### Action item
Lines where the string "that" appears are to be copied from the entries below.
───── Provided records ─────
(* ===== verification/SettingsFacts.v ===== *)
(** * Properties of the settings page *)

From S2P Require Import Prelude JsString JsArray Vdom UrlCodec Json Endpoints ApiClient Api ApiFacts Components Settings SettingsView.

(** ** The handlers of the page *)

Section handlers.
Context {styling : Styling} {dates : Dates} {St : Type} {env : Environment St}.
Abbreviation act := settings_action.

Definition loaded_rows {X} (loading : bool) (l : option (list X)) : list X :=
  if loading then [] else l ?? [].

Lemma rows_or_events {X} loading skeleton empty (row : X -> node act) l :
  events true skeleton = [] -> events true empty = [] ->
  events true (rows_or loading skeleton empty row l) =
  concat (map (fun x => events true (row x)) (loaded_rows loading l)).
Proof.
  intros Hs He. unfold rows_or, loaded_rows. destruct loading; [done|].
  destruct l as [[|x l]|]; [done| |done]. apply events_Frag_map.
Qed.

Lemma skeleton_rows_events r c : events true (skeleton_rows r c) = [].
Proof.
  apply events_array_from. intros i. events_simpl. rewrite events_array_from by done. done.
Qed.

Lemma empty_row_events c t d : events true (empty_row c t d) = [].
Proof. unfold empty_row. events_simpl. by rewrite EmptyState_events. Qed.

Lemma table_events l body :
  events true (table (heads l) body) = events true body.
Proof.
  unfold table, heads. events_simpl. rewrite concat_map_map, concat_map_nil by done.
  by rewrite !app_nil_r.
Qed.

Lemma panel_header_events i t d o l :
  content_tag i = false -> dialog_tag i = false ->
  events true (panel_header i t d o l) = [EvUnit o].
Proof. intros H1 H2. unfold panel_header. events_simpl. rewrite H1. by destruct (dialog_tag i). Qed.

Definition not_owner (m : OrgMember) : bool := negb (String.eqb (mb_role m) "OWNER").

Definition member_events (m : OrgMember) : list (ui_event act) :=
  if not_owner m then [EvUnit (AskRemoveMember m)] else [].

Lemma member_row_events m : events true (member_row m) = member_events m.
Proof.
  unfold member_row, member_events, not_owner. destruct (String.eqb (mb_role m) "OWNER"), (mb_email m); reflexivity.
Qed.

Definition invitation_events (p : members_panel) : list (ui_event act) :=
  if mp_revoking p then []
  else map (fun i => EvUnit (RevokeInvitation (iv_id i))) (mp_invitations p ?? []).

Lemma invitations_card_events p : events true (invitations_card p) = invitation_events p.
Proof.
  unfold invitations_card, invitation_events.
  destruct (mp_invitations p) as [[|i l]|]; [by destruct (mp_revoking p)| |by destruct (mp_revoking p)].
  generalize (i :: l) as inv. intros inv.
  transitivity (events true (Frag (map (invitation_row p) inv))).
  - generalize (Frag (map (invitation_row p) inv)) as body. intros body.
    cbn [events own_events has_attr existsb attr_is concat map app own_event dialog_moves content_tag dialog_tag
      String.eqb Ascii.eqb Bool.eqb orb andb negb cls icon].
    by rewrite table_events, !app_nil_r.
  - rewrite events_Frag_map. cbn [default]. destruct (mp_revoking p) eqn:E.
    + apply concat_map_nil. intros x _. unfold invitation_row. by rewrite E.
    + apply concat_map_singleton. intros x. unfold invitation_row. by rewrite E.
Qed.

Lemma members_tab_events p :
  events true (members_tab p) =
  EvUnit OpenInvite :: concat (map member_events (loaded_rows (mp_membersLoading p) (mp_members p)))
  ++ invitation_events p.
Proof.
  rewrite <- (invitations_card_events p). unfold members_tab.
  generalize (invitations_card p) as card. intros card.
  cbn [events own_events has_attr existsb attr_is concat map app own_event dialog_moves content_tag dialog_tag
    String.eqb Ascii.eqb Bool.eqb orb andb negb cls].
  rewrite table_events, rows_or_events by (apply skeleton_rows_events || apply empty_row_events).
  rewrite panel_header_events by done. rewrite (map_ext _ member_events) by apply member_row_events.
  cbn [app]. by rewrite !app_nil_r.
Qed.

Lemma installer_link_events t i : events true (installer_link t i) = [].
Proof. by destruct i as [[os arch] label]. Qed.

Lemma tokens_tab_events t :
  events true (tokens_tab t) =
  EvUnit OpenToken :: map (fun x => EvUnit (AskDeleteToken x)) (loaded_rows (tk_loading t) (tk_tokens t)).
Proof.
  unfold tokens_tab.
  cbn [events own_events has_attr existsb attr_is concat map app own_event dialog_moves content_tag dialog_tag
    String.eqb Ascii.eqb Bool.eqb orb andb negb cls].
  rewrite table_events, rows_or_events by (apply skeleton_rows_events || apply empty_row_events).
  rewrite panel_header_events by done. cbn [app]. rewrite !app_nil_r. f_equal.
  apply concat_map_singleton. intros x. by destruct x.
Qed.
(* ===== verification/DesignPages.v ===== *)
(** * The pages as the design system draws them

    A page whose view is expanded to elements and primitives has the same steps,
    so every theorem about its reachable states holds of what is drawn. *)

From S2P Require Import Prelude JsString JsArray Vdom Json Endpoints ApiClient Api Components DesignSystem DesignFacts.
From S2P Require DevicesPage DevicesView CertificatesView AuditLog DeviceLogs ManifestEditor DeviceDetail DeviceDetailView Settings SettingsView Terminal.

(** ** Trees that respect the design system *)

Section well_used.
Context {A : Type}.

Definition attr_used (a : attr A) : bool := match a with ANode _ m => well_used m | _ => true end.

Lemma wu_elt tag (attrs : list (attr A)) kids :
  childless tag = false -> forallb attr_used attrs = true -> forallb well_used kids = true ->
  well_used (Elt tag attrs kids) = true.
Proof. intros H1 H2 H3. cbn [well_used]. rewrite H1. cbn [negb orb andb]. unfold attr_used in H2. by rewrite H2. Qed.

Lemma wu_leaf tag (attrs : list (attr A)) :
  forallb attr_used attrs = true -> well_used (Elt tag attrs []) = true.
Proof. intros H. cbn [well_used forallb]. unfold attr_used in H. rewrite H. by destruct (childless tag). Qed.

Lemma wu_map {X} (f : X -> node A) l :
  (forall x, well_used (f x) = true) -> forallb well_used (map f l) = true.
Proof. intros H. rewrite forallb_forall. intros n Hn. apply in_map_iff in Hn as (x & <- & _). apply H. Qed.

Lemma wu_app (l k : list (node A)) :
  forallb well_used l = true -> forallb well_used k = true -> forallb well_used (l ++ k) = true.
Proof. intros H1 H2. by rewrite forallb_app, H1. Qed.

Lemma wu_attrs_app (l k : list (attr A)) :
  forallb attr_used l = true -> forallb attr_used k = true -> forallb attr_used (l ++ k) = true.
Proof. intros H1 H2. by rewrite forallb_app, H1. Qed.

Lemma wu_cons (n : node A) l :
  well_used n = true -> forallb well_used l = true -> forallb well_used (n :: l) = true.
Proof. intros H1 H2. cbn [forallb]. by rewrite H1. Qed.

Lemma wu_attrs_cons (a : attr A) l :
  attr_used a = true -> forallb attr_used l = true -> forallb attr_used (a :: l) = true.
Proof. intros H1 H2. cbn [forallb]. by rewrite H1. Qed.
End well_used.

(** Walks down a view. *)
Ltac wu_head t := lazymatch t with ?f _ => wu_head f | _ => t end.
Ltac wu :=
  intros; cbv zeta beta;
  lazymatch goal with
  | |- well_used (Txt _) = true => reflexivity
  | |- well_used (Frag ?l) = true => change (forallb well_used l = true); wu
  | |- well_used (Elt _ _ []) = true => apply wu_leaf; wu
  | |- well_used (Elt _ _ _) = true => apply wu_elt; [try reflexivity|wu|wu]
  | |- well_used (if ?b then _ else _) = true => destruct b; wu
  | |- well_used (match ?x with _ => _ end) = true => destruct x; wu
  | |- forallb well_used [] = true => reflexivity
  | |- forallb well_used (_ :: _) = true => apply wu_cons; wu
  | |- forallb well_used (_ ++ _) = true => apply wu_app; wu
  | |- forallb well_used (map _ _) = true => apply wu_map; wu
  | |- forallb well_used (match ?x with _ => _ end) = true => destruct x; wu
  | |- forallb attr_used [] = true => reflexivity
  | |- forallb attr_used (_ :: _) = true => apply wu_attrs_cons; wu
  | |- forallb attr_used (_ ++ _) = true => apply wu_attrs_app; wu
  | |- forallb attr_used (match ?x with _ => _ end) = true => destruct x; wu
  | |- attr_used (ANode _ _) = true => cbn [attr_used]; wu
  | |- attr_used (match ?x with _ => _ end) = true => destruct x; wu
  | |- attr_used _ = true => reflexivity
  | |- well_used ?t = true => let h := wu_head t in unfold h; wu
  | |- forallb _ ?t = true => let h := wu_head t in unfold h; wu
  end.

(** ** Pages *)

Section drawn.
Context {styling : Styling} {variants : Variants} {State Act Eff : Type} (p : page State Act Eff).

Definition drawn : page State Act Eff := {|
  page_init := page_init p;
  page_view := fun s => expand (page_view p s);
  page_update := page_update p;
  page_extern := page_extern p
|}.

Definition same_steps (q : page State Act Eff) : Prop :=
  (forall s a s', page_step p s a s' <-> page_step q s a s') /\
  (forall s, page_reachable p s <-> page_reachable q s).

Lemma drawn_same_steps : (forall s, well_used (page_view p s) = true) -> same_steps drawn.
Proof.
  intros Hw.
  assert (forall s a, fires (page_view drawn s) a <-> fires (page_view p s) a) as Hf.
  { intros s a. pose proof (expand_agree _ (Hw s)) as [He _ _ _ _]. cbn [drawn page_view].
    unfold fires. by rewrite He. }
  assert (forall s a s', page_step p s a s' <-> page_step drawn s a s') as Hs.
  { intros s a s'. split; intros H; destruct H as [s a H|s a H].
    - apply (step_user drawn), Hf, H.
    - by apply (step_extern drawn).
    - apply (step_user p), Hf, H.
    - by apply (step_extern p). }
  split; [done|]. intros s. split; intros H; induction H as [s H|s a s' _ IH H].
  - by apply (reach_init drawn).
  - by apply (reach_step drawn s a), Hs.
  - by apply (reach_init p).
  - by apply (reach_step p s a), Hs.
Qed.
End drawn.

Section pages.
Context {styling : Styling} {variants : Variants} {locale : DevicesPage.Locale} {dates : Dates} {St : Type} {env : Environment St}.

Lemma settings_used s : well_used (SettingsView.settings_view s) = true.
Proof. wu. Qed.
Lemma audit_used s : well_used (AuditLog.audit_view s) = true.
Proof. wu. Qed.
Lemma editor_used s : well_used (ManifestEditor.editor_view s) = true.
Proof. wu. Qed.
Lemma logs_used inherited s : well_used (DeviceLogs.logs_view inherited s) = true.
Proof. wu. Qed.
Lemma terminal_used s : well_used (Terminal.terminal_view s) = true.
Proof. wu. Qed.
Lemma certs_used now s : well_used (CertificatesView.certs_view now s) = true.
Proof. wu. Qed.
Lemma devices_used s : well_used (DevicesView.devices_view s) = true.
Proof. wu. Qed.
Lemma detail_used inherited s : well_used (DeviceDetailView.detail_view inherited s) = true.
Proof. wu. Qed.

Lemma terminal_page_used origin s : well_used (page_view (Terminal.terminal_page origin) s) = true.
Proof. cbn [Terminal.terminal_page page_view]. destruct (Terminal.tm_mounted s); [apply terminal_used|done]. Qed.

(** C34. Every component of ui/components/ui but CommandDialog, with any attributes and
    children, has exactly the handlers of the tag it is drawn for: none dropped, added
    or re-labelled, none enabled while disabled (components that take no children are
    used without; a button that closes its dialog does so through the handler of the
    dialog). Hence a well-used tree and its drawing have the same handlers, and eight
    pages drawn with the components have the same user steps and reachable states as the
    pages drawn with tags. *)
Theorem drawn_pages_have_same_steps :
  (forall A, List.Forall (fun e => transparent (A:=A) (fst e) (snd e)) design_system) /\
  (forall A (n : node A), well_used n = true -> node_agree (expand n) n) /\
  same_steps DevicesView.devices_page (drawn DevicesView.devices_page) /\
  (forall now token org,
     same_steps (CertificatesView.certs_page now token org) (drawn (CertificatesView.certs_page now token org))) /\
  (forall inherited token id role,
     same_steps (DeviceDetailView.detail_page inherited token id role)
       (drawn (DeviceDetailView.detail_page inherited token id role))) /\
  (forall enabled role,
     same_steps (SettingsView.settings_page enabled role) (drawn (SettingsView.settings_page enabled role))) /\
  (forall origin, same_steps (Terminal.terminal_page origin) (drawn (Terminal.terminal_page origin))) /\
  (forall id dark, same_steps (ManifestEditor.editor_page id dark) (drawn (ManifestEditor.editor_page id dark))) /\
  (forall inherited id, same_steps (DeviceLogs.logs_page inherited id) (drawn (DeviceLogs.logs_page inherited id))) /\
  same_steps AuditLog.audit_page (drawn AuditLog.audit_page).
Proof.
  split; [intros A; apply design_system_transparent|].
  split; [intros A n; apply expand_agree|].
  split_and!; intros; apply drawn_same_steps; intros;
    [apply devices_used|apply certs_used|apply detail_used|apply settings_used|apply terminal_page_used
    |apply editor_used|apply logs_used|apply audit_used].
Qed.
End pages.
─────
### Answer space
(** ** Trees that respect the design system *)
    or re-labelled, none enabled while disabled (components that take no children are
    used without; a button that closes its dialog does so through the handler of the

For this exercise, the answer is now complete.